▸ **TASK DATA**:
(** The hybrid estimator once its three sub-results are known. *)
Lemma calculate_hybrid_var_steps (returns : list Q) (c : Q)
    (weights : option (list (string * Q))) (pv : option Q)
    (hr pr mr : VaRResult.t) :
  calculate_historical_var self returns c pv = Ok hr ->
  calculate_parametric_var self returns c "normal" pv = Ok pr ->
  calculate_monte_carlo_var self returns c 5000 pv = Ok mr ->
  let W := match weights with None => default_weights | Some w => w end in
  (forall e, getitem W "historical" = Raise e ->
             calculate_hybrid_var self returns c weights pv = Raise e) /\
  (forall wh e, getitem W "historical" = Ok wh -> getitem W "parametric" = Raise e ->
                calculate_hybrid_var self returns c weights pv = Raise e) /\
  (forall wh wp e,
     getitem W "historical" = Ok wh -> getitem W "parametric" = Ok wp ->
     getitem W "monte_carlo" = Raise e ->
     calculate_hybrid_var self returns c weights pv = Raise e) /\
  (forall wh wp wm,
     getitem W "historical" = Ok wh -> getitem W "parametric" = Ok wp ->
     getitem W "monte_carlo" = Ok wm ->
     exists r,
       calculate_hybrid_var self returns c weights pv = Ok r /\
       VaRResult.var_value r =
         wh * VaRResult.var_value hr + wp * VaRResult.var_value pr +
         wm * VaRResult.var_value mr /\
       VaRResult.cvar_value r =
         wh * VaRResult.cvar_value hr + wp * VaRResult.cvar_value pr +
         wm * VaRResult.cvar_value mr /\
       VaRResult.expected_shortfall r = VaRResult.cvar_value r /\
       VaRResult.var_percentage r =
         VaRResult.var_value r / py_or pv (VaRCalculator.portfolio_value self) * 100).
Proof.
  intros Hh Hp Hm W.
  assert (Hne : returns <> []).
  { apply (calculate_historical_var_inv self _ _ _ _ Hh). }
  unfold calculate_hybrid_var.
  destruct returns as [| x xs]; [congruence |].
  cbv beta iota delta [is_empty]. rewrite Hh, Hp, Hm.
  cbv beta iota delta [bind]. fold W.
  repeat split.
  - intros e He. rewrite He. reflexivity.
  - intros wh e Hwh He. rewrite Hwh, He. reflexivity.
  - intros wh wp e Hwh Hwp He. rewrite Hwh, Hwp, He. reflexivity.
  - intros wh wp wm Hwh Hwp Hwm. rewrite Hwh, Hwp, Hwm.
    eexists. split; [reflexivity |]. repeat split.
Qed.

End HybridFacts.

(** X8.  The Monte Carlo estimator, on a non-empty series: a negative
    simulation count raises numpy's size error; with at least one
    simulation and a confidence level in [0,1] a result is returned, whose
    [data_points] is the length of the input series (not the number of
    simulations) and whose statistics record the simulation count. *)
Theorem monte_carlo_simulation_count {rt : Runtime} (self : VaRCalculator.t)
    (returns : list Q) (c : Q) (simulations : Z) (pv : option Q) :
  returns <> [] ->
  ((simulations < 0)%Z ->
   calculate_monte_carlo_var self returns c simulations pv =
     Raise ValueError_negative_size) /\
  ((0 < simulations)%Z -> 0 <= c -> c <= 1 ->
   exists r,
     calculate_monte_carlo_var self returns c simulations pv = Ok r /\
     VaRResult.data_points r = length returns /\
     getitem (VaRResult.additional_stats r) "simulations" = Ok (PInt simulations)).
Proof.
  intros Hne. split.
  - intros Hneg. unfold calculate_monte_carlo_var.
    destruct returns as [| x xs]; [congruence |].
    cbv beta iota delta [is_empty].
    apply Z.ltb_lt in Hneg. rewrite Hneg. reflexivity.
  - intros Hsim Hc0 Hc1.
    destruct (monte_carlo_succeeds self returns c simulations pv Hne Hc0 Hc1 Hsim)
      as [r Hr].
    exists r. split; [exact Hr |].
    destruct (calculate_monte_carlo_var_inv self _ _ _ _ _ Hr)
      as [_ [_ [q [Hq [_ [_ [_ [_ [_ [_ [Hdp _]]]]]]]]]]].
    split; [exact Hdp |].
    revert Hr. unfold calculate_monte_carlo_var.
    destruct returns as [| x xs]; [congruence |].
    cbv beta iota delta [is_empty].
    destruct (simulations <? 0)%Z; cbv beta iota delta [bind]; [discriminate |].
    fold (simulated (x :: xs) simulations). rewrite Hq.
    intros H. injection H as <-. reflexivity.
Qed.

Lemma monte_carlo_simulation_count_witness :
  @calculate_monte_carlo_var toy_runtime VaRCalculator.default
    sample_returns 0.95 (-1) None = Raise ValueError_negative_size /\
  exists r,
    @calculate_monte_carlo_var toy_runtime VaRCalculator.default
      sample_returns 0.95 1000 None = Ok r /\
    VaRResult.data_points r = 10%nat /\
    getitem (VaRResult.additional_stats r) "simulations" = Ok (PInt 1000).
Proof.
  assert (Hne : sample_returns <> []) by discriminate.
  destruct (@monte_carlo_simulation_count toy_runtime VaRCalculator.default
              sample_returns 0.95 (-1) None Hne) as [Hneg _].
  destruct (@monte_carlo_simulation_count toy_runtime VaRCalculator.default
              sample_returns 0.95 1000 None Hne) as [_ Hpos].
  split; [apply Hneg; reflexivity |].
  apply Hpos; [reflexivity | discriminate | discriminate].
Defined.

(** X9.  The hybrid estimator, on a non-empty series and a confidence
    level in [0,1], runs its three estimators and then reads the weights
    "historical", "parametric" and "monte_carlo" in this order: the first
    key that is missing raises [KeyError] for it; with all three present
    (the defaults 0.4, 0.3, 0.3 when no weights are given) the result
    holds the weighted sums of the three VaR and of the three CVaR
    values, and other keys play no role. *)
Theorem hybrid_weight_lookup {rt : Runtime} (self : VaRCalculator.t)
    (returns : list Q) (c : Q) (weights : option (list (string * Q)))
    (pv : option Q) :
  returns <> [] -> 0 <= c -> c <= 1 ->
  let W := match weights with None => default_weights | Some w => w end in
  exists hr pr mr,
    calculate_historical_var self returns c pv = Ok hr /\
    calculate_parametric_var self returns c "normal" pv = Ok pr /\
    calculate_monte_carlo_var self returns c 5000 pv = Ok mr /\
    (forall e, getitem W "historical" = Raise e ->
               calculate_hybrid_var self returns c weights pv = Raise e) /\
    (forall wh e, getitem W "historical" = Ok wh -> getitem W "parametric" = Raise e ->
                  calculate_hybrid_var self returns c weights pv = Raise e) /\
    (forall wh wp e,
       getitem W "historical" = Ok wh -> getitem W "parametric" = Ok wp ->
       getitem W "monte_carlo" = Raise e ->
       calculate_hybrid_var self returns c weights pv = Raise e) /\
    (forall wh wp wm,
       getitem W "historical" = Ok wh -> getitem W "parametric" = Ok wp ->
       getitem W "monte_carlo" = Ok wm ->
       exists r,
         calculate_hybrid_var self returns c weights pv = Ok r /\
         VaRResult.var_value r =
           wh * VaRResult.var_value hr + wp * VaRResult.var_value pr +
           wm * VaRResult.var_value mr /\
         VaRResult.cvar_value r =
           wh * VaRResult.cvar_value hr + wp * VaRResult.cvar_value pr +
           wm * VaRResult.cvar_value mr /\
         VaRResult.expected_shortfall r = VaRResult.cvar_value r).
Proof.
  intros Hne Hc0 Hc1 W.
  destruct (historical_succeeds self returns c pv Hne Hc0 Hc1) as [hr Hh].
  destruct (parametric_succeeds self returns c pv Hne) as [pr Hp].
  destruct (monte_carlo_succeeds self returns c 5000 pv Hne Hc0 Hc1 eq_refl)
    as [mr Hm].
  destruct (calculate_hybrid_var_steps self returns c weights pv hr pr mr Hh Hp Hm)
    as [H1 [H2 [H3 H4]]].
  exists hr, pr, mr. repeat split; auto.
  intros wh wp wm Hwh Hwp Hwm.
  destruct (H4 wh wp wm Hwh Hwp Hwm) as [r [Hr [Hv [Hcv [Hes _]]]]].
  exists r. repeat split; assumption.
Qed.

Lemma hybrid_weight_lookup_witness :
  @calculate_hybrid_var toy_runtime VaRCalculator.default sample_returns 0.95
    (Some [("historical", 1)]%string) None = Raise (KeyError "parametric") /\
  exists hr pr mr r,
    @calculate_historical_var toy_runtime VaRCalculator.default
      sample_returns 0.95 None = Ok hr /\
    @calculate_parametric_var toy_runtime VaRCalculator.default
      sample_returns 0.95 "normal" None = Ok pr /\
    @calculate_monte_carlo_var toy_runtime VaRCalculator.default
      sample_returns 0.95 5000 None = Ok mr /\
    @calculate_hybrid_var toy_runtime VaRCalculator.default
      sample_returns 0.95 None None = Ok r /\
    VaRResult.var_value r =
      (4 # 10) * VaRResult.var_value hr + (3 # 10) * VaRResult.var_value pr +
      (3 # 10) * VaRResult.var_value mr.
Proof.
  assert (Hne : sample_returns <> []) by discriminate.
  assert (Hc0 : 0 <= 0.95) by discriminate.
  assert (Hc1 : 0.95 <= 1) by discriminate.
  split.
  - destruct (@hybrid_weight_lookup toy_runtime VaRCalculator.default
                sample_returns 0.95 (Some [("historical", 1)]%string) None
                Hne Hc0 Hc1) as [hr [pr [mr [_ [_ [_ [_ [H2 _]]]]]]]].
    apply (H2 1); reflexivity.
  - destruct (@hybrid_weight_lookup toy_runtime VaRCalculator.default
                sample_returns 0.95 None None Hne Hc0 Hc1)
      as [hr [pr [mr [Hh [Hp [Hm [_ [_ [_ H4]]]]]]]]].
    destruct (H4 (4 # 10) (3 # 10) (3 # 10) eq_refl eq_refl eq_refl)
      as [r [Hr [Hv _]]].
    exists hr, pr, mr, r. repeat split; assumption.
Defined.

▸ **WHAT YOU SHOULD DO**: Among the lines above, find those with the string "length" and copy them.

▸ **ANSWER TO THE EXERCISE**:
    [data_points] is the length of the input series (not the number of
     VaRResult.data_points r = length returns /\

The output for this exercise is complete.